A mera existência dessas sátiras comprova o contrário, pois o que elas pretendem é denunciar aquilo que entendiam por corrupção - conceito, aliás, bastante presente na cultura política da época. Não só havia um conceito bem consolidado sobre a natureza do bom governo, como também as pessoas estavam dispostas a exigir isso dos governantes, sob pena de serem alvos da difamação pública. E esta constatação me levou a escrever um outro livro, Corrupção e poder no Brasil - uma história (Editora Autêntica).
Editora da Unicamp - O que a trajetória política de D. Lourenço, tal como retratada nas sátiras, nos diz do Brasil Colônia? É possível dizer que, de alguma maneira, ela é típica – no sentido de que ilustra a maneira como se organizava o campo da política, como se governava, como era o relacionamento entre governantes e governados?
Adriana Romeiro - D. Lourenço não foi a exceção, mas a regra. Sua trajetória nos mostra como os governantes usavam o próprio cargo como meio de enriquecimento pessoal, violentando as regras do bom governo. E isso ocorria porque o Brasil era visto como terra de oportunidades, tanto para os portugueses pobres quanto para as autoridades da administração. Predominava então um olhar predatório sobre o país, a ideia de que ele se prestava à espoliação imediata.
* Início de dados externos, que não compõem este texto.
Lemma stoul_nonneg value v : stoul value = Ok v → 0 ≤ v.
Proof.
  unfold stoul. destruct (match skip_spaces value with String "-" s' => _ | _ => _ end) as [neg s].
  destruct (read_digits s) as [[d rest]|] eqn:Hd; [|done]. destruct (d <=? 2 ^ 64 - 1); [|done]. intros [= <-].
  destruct neg; [unfold u64, wrap; apply Z.mod_pos_bound; lia|].
  unfold read_digits in Hd. destruct s as [|c s]; [done|]. destruct (is_digit c); [|done].
  pose proof (take_digits_nonneg (String c s) 0 ltac:(lia)) as H. assert (take_digits 0 (String c s) = (d, rest)) as E by congruence.
  by rewrite E in H.
Qed.

Lemma parse_port_range value fallback n : 1 ≤ fallback ≤ 65535 → parse_port value fallback = Ok n → 1 ≤ n ≤ 65535.
Proof.
  intros Hf. unfold parse_port. destruct (String.eqb value ""); [intros [= <-]; lia|].
  destruct (stoul value) as [p| | |] eqn:Hp; try done. rewrite Ok_bind. apply stoul_nonneg in Hp.
  destruct (Z.eqb_spec p 0); [done|]. destruct (Z.ltb_spec 65535 p); [done|]. intros [= <-]. lia.
Qed.

(** A port of the settings file is printed and parsed again. *)
Lemma char_digit (d : N) : (d < 10)%N → is_digit (pretty_N_char d) = true ∧ digit_value (pretty_N_char d) = Z.of_N d.
Proof.
  intros Hd. assert (d ∈ N.of_nat <$> seq 0 10) as Hin.
  { apply list_elem_of_fmap. exists (N.to_nat d). split; [lia|]. apply elem_of_seq. lia. }
  clear Hd. revert d Hin. apply Forall_forall. by repeat constructor.
Qed.

Lemma pretty_go_digits x : (0 < x)%N → ∀ s, take_digits 0 (pretty_N_go x s) = take_digits (Z.of_N x) s.
Proof.
  induction (N.lt_wf_0 x) as [x _ IH]. intros Hx s. rewrite pretty_N_go_step by done.
  destruct (char_digit (x `mod` 10)) as [Hc Hv]; [apply N.mod_lt; lia|].
  assert (E : take_digits (Z.of_N (x / 10)) (String (pretty_N_char (x `mod` 10)) s) = take_digits (Z.of_N x) s).
  { cbn [take_digits]. rewrite Hc, Hv. f_equal. pose proof (N.div_mod x 10). lia. }
  rewrite <-E. destruct (decide (x / 10 = 0)%N) as [E0|E0]; [by rewrite E0, pretty_N_go_0|].
  apply IH; [by apply N.div_lt|by apply N.neq_0_lt_0].
Qed.

Lemma pretty_go_head x : (0 < x)%N → ∀ s, ∃ c t, pretty_N_go x s = String c t ∧ is_digit c = true.
Proof.
  induction (N.lt_wf_0 x) as [x _ IH]. intros Hx s. rewrite pretty_N_go_step by done.
  destruct (char_digit (x `mod` 10)) as [Hc _]; [apply N.mod_lt; lia|].
  destruct (decide (x / 10 = 0)%N) as [E0|E0]; [rewrite E0, pretty_N_go_0; by eexists _, _|]. apply IH; [by apply N.div_lt|by apply N.neq_0_lt_0].
Qed.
Para D. Lourenço, o cargo de governador abria as possibilidades de amealhar uma fortuna que, dificilmente, ele conseguiria em terras portuguesas. E para alcançar este objetivo, as autoridades não hesitavam em se envolver em atividades ilícitas, como o contrabando.
Apesar de a legislação portuguesa proibir a participação nos negócios coloniais, esses indivíduos possuíam terras, escravos, engenhos de açúcar, minerais. Alguns eram também negociantes de escravos e de pedras preciosas.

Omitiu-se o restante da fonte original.